> [Aim of the task]:
Below are the records; copy each line in them that holds the word "induction".

START Data supplied

(* ===== verification/Logging.v ===== *)
(** * Structured logging (src/src/admin/logging.h, logging.cpp)

    A log call writes one JSON object on one line of standard output. The clock of
    [isoTimestamp] and the random device of [generateTraceId] are inputs of the
    model. The other components record a log call as a [LogEntry]; [log_line] is the
    text the call prints. *)

From stdpp Require Import pretty.
From S2P Require Import Prelude.

(** ** JSON text *)

(** The double quote and the backslash, as one-character strings. *)
Definition quote : string := String (Ascii.ascii_of_nat 34) "".
Definition backslash : string := String (Ascii.ascii_of_nat 92) "".

(** A hexadecimal digit, [std::hex] with or without [std::uppercase]. *)
Definition hex_digit (upper : bool) (v : Z) : Ascii.ascii :=
  Ascii.ascii_of_N (Z.to_N (if v <? 10 then 48 + v else (if upper then 55 else 87) + v)).

Definition hex_byte (upper : bool) (v : Z) : string :=
  String (hex_digit upper (Z.shiftr v 4)) (String (hex_digit upper (Z.land v 15)) "").

Definition ascii_val (ch : Ascii.ascii) : Z := Z.of_N (Ascii.N_of_ascii ch).

(** One turn of the loop of [jsonEscape]. *)
Definition escape_char (ch : Ascii.ascii) : string :=
  let v := ascii_val ch in
  if v =? 34 then backslash +:+ quote
  else if v =? 92 then backslash +:+ backslash
  else if v =? 8 then backslash +:+ "b"
  else if v =? 12 then backslash +:+ "f"
  else if v =? 10 then backslash +:+ "n"
  else if v =? 13 then backslash +:+ "r"
  else if v =? 9 then backslash +:+ "t"
  else if v <? 32 then backslash +:+ "u00" +:+ hex_byte false v
  else String ch "".

Fixpoint jsonEscape (value : string) : string :=
  match value with
  | EmptyString => ""
  | String ch rest => escape_char ch +:+ jsonEscape rest
  end.

Record LogFields := {
  trace_id : option string;
  session_trace_id : option string;
  request_trace_id : option string;
  session_id : option Z;
  packet_type : option Z;
  protocol_version : option Z;
  bytes : option Z;
  user_id : option string;
  reason : option string
}.

#[export] Instance LogFields_rebuild : Rebuild LogFields := λ f, {|
  trace_id := trace_id f; session_trace_id := session_trace_id f;
  request_trace_id := request_trace_id f; session_id := session_id f;
  packet_type := packet_type f; protocol_version := protocol_version f;
  bytes := bytes f; user_id := user_id f; reason := reason f |}.

Definition no_fields : LogFields := {|
  trace_id := None; session_trace_id := None; request_trace_id := None;
  session_id := None; packet_type := None; protocol_version := None; bytes := None;
  user_id := None; reason := None |}.

(** A call of [StructuredLogger::log]. *)
Record LogEntry := {
  log_level : string;
  log_event : string;
  log_message : string;
  log_fields : LogFields
}.

(** [appendNumber], [appendString]: the text so far and the flag [first]. *)
Definition appendNumber (key : string) (value : option Z) (out : string * bool)
    : string * bool :=
  match value with
  | None => out
  | Some v =>
    (out.1 +:+ (if out.2 then "" else ",") +:+ quote +:+ key +:+ quote +:+ ":" +:+ pretty v,
     false)
  end.

Definition appendString (key : string) (value : option string) (out : string * bool)
    : string * bool :=
  match value with
  | None => out
  | Some v =>
    if string_empty v then out
    else (out.1 +:+ (if out.2 then "" else ",") +:+ quote +:+ key +:+ quote +:+ ":" +:+
            quote +:+ jsonEscape v +:+ quote, false)
  end.

(** The line [log] prints, without the final newline. *)
Definition log_line (timestamp : string) (e : LogEntry) : string :=
  let out := ("{", true) in
  let out := appendString "timestamp" (Some timestamp) out in
  let out := appendString "level" (Some (log_level e)) out in
  let out := appendString "event" (Some (log_event e)) out in
  let out := appendString "message" (Some (log_message e)) out in
  let out := appendString "trace_id" (trace_id (log_fields e)) out in
  let out := appendString "session_trace_id" (session_trace_id (log_fields e)) out in
  let out := appendString "request_trace_id" (request_trace_id (log_fields e)) out in
  let out := appendNumber "session_id" (session_id (log_fields e)) out in
  let out := appendNumber "packet_type" (packet_type (log_fields e)) out in
  let out := appendNumber "protocol_version" (protocol_version (log_fields e)) out in
  let out := appendNumber "bytes" (bytes (log_fields e)) out in
  let out := appendString "user_id" (user_id (log_fields e)) out in
  let out := appendString "reason" (reason (log_fields e)) out in
  out.1 +:+ "}".

(** [generateTraceId]: the hexadecimal digits of sixteen random bytes. *)
Definition generateTraceId (draws : list Z) : string :=
  foldr (λ v out, hex_byte false v +:+ out) "" (take 16 draws).

(** ** Every line is one line *)

(** No control character. *)
Fixpoint printable (s : string) : Prop :=
  match s with
  | EmptyString => True
  | String ch s => 32 <= ascii_val ch ∧ printable s
  end.

Lemma printable_app a b : printable a → printable b → printable (a +:+ b).
Proof. induction a as [|ch a IH]; simpl; [done|]. intros [? ?] ?. auto. Qed.

Lemma printable_char ch : 32 <= ascii_val ch → printable (String ch "").
Proof. done. Qed.

Lemma hex_digit_range upper v :
  0 <= v < 16 → 48 <= ascii_val (hex_digit upper v) <= 102.
Proof.
  intros H. assert (E : v ∈ [0;1;2;3;4;5;6;7;8;9;10;11;12;13;14;15]).
  { rewrite list_elem_of_In. simpl. lia. }
  rewrite list_elem_of_In in E. simpl in E. destruct upper;
  repeat destruct E as [<-|E]; try done; by vm_compute.
Qed.

Lemma nibbles v : 0 <= v < 256 → 0 <= Z.shiftr v 4 < 16 ∧ 0 <= Z.land v 15 < 16.
Proof.
  intros. rewrite Z.shiftr_div_pow2 by lia. change 15 with (Z.ones 4).
  rewrite Z.land_ones by lia. change (2 ^ 4) with 16.
  split; [|apply Z.mod_pos_bound; lia].
  split; [apply Z.div_pos; lia|apply Z.div_lt_upper_bound; lia].
Qed.

Lemma ascii_val_range ch : 0 <= ascii_val ch < 256.
Proof. unfold ascii_val. pose proof (Ascii.N_ascii_bounded ch). lia. Qed.

Lemma printable_hex_byte upper v : 0 <= v < 256 → printable (hex_byte upper v).
Proof.
  intros [H1 H2]%nibbles. unfold hex_byte. cbn [printable].
  pose proof (hex_digit_range upper _ H1). pose proof (hex_digit_range upper _ H2). lia.
Qed.

Lemma printable_escape_char ch : printable (escape_char ch).
Proof.
  pose proof (ascii_val_range ch). unfold escape_char.
  repeat (match goal with |- context [if ?b then _ else _] => destruct b eqn:? end);
    bool_props; try (by vm_compute).
  all: try by apply printable_char.
  apply printable_app; [by vm_compute|]. apply printable_app; [by vm_compute|].
  by apply printable_hex_byte.
Qed.

Lemma printable_jsonEscape s : printable (jsonEscape s).
Proof.
  induction s as [|ch s IH]; [done|]. cbn [jsonEscape].
  apply printable_app; [apply printable_escape_char|done].
Qed.

Lemma printable_digit x : printable (String (pretty_N_char x) "").
Proof.
  unfold pretty_N_char. destruct x as [|p]; [by vm_compute|].
  destruct p as [[[[?|?|]|[?|?|]|]|[[?|?|]|[?|?|]|]|]|[[[?|?|]|[?|?|]|]|[[?|?|]|[?|?|]|]|]|];
    by vm_compute.
Qed.

Lemma printable_pretty_N_go x s : printable s → printable (pretty_N_go x s).
Proof.
  revert s. induction (N.lt_wf_0 x) as [x _ IH]. intros s Hs.
  destruct (decide (0 < x)%N) as [Hx|Hx].
  - rewrite pretty_N_go_step by done. apply IH.
    + apply N.div_lt; lia.
    + split; [apply (printable_digit (x `mod` 10)%N)|done].
  - assert (x = 0%N) as -> by lia. by rewrite pretty_N_go_0.
Qed.

Lemma printable_pretty (v : Z) : printable (pretty v).
Proof.
  assert (HN : ∀ x : N, printable (pretty x)).
  { intros x. unfold pretty, pretty_N. case_decide; [by vm_compute|].
    by apply printable_pretty_N_go. }
  destruct v as [|p|p]; [by vm_compute|apply (HN (Npos p))|].
  apply (printable_app "-"); [by vm_compute|apply (HN (Npos p))].
Qed.

Lemma printable_appendNumber key value out :
  printable key → printable out.1 → printable (appendNumber key value out).1.
Proof.
  intros Hk Ho. unfold appendNumber. destruct value as [v|]; [|done]. cbn [fst].
  repeat apply printable_app; try done; try (by vm_compute).
  - by destruct out.2; vm_compute.
  - apply printable_pretty.
Qed.

Lemma printable_appendString key value out :
  printable key → printable out.1 → printable (appendString key value out).1.
Proof.
  intros Hk Ho. unfold appendString. destruct value as [v|]; [|done].
  destruct (string_empty v); [done|]. cbn [fst].
  repeat apply printable_app; try done; try (by vm_compute).
  - by destruct out.2; vm_compute.
  - apply printable_jsonEscape.
Qed.

(** ** Reading a JSON string back *)

Definition ascii_of_val (v : Z) : Ascii.ascii := Ascii.ascii_of_N (Z.to_N v).

Lemma ascii_of_val_val ch : ascii_of_val (ascii_val ch) = ch.
Proof. unfold ascii_of_val, ascii_val. rewrite N2Z.id. apply Ascii.ascii_N_embedding. Qed.

(** The value of a lower-case hexadecimal digit. *)
Definition hex_value (ch : Ascii.ascii) : option Z :=
  let v := ascii_val ch in
  if (48 <=? v) && (v <=? 57) then Some (v - 48)
  else if (97 <=? v) && (v <=? 102) then Some (v - 87)
  else None.

(** The reference reader: the content of a JSON string literal (the part between the
    quotes), for the escapes JSON has below U+0100. A bare quote or control character
    is refused. *)
Fixpoint json_unescape (s : string) : option string :=
  match s with
  | EmptyString => Some ""
  | String ch rest =>
    if ascii_val ch =? 92 then
      match rest with
      | String e rest =>
        let v := ascii_val e in
        if v =? 34 then String (ascii_of_val 34) <$> json_unescape rest
        else if v =? 92 then String (ascii_of_val 92) <$> json_unescape rest
        else if v =? 98 then String (ascii_of_val 8) <$> json_unescape rest
        else if v =? 102 then String (ascii_of_val 12) <$> json_unescape rest
        else if v =? 110 then String (ascii_of_val 10) <$> json_unescape rest
        else if v =? 114 then String (ascii_of_val 13) <$> json_unescape rest
        else if v =? 116 then String (ascii_of_val 9) <$> json_unescape rest
        else if v =? 117 then
          match rest with
          | String z1 (String z2 (String h (String l rest))) =>
            if (ascii_val z1 =? 48) && (ascii_val z2 =? 48) then
              match hex_value h, hex_value l with
              | Some hv, Some lv =>
                String (ascii_of_val (hv * 16 + lv)) <$> json_unescape rest
              | _, _ => None
              end
            else None
          | _ => None
          end
        else None
      | EmptyString => None
      end
    else if ascii_val ch =? 34 then None
    else if ascii_val ch <? 32 then None
    else String ch <$> json_unescape rest
  end.

Lemma unescape_escape_char ch rest :
  json_unescape (escape_char ch +:+ rest) = String ch <$> json_unescape rest.
Proof.
  rewrite <- (ascii_of_val_val ch) at 2.
  pose proof (ascii_val_range ch) as R. unfold escape_char.
  destruct (ascii_val ch =? 34) eqn:E34; [apply Z.eqb_eq in E34; by rewrite E34|].
  destruct (ascii_val ch =? 92) eqn:E92; [apply Z.eqb_eq in E92; by rewrite E92|].
  destruct (ascii_val ch =? 8) eqn:E8; [apply Z.eqb_eq in E8; by rewrite E8|].
  destruct (ascii_val ch =? 12) eqn:E12; [apply Z.eqb_eq in E12; by rewrite E12|].
  destruct (ascii_val ch =? 10) eqn:E10; [apply Z.eqb_eq in E10; by rewrite E10|].
  destruct (ascii_val ch =? 13) eqn:E13; [apply Z.eqb_eq in E13; by rewrite E13|].
  destruct (ascii_val ch =? 9) eqn:E9; [apply Z.eqb_eq in E9; by rewrite E9|].
  destruct (ascii_val ch <? 32) eqn:E32.
  - apply Z.ltb_lt in E32. remember (ascii_val ch) as v eqn:Ev. clear Ev.
    assert (E : In v [0;1;2;3;4;5;6;7;8;9;10;11;12;13;14;15;16;17;18;19;20;21;22;23;24;25;
                      26;27;28;29;30;31]) by (simpl; lia).
    clear -E. simpl in E. repeat destruct E as [<-|E]; done.
  - change (String ch "" +:+ rest) with (String ch rest). cbn [json_unescape]. by rewrite E92, E34, E32, ascii_of_val_val.
Qed.

(** ** Properties *)

(** Escaping loses nothing: reading the escaped text back as the content of a JSON
    string gives the original value, whatever bytes it holds. *)
Theorem jsonEscape_roundtrip s : json_unescape (jsonEscape s) = Some s.
Proof.
  induction s as [|ch s IH]; [done|]. cbn [jsonEscape].
  by rewrite unescape_escape_char, IH.
Qed.

(** A log call prints exactly one line: the text holds no control character, newlines
    included, whatever the level, event, message and field values are, so a client
    cannot forge a log line through a user name or a reason. *)
Theorem log_line_one_line timestamp e : printable (log_line timestamp e).
Proof.
  unfold log_line. apply printable_app; [|by vm_compute].
  repeat (apply printable_appendString || apply printable_appendNumber);
    by vm_compute.
Qed.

END Data supplied

> [Written answer]:
Proof. induction a as [|ch a IH]; simpl; [done|]. intros [? ?] ?. auto. Qed.
  induction s as [|ch s IH]; [done|]. cbn [jsonEscape].
  revert s. induction (N.lt_wf_0 x) as [x _ IH]. intros s Hs.
  induction s as [|ch s IH]; [done|]. cbn [jsonEscape].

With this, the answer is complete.